EXERCISE REQUIREMENTS —
If a line in the records below contains the word "choices", copy it.

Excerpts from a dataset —
================================

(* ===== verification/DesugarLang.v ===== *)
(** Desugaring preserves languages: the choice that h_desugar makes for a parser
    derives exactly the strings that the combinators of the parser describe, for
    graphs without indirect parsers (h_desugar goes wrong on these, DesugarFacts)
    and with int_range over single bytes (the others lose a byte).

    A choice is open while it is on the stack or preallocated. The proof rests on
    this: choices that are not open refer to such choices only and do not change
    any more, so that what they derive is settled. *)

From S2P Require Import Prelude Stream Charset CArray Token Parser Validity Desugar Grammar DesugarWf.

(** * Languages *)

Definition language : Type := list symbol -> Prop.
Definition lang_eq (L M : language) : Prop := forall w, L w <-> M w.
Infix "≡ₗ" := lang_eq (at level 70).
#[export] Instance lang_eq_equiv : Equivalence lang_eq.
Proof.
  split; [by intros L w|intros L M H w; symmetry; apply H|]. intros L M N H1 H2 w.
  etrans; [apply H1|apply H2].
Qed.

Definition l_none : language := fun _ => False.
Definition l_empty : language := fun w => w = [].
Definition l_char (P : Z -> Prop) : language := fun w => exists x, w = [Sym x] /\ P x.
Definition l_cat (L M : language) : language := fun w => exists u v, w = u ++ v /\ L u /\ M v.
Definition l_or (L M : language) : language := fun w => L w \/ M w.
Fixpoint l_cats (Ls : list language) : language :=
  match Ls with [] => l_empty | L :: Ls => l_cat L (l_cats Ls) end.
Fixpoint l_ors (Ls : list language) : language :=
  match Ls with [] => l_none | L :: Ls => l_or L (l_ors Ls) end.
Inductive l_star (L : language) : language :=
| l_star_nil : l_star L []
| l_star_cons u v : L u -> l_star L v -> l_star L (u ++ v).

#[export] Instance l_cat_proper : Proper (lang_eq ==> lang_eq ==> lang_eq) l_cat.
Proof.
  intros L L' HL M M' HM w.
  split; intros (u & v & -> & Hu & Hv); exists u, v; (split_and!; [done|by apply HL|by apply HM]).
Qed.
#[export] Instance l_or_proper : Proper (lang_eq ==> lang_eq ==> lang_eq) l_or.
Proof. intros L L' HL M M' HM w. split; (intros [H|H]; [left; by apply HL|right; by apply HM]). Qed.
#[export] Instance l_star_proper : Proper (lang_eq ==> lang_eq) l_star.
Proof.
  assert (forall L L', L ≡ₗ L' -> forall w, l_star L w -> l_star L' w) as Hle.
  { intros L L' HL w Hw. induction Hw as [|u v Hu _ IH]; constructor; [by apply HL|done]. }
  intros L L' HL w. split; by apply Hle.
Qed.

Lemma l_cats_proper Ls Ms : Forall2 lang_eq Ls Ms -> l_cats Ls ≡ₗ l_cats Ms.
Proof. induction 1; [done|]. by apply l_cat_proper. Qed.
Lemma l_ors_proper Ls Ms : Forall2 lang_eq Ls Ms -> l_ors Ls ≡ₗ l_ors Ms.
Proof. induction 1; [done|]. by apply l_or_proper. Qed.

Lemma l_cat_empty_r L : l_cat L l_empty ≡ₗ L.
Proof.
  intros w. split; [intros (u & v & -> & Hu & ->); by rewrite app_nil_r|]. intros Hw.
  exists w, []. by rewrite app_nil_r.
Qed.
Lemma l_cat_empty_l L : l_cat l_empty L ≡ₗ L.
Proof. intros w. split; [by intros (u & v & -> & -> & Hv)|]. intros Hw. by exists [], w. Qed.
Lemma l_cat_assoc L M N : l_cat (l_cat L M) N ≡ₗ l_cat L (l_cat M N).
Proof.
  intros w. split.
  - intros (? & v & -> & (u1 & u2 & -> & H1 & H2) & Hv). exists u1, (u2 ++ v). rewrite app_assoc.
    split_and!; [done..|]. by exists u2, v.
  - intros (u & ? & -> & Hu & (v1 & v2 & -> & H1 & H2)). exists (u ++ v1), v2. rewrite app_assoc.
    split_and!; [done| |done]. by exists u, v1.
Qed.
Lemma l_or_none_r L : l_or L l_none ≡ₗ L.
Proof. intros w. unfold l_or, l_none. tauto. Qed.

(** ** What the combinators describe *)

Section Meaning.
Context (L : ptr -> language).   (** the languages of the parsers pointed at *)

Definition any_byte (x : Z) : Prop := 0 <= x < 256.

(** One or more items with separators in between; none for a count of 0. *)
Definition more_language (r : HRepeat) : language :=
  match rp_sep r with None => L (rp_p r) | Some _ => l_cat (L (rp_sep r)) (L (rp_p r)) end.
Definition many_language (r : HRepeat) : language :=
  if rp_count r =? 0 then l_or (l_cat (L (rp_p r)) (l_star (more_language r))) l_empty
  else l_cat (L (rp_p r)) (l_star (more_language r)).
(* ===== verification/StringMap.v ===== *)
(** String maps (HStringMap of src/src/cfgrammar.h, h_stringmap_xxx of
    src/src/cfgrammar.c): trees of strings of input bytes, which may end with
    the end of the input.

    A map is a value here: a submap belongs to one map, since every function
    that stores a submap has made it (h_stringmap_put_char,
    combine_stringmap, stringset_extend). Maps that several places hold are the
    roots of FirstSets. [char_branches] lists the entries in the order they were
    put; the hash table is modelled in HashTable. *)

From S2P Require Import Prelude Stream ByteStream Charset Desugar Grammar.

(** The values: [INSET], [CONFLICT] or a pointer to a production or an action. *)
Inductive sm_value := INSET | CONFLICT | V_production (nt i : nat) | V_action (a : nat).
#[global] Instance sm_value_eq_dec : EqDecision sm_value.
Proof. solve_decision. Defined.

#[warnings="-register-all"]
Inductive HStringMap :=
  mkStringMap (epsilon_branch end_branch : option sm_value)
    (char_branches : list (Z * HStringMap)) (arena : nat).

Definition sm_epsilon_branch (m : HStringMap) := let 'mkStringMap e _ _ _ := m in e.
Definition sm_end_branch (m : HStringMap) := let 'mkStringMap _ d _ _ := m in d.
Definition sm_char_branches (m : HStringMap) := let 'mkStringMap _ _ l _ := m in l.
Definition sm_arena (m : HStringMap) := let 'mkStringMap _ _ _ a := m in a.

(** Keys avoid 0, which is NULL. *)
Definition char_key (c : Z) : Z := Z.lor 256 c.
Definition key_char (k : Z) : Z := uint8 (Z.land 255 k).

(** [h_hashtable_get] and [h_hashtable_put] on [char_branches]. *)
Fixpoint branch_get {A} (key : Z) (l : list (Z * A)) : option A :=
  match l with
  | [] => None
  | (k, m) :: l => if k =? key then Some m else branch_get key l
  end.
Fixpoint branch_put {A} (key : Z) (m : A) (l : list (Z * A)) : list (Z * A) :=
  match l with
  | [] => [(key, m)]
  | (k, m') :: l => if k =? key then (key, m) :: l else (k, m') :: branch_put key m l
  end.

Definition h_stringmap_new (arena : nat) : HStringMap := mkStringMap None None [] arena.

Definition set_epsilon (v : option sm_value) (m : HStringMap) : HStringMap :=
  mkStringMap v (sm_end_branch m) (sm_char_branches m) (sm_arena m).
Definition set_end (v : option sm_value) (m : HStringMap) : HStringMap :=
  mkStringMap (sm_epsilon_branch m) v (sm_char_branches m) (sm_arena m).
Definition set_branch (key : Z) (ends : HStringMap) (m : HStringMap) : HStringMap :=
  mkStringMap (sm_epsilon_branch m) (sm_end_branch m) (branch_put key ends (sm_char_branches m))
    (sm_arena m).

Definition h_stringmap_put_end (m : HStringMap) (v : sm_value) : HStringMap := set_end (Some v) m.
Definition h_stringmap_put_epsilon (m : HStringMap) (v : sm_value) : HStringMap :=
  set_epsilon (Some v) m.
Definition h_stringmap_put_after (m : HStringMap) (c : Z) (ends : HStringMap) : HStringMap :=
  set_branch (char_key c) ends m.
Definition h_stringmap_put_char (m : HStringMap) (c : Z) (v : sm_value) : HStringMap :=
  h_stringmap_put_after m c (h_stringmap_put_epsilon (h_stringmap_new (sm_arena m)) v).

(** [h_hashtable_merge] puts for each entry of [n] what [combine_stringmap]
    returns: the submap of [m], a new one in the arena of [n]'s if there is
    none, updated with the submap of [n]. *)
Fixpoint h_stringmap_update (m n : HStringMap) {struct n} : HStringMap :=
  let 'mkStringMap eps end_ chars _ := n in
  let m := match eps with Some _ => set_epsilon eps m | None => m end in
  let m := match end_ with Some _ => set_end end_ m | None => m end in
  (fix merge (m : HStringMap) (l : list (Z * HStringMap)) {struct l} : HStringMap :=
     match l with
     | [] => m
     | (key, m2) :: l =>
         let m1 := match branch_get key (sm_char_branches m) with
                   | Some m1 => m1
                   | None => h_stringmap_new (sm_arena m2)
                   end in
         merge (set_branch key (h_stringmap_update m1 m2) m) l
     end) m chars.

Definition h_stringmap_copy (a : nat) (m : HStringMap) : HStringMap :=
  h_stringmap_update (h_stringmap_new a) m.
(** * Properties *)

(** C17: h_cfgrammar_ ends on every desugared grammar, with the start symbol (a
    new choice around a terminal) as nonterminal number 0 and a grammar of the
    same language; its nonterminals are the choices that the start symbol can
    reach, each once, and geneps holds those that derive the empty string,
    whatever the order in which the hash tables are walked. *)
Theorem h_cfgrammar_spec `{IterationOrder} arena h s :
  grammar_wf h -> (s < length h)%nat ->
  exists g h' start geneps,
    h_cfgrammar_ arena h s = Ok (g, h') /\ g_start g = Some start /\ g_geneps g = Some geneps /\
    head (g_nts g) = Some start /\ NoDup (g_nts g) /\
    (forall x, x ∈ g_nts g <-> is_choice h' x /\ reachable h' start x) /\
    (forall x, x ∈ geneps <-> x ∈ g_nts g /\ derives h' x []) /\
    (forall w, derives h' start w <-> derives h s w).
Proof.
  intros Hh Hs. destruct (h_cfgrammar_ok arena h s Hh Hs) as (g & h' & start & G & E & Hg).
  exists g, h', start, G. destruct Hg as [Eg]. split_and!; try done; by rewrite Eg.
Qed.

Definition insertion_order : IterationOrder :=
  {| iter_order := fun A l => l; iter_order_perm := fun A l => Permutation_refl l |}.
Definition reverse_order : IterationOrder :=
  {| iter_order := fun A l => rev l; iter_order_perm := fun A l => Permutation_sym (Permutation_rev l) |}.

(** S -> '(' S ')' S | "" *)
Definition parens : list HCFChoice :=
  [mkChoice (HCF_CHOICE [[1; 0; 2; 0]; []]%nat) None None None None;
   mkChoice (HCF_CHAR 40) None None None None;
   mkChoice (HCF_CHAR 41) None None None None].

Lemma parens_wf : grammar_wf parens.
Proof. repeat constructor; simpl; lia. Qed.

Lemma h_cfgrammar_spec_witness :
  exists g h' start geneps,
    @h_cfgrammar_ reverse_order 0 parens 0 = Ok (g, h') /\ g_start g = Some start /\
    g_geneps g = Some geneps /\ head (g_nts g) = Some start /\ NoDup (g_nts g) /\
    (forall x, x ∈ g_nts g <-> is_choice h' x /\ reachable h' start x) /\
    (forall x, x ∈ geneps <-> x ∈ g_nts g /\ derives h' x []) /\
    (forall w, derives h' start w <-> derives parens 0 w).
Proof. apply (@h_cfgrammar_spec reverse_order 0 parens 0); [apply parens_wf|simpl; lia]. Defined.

================================

ANSWER SECTION —
    this: choices that are not open refer to such choices only and do not change
    same language; its nonterminals are the choices that the start symbol can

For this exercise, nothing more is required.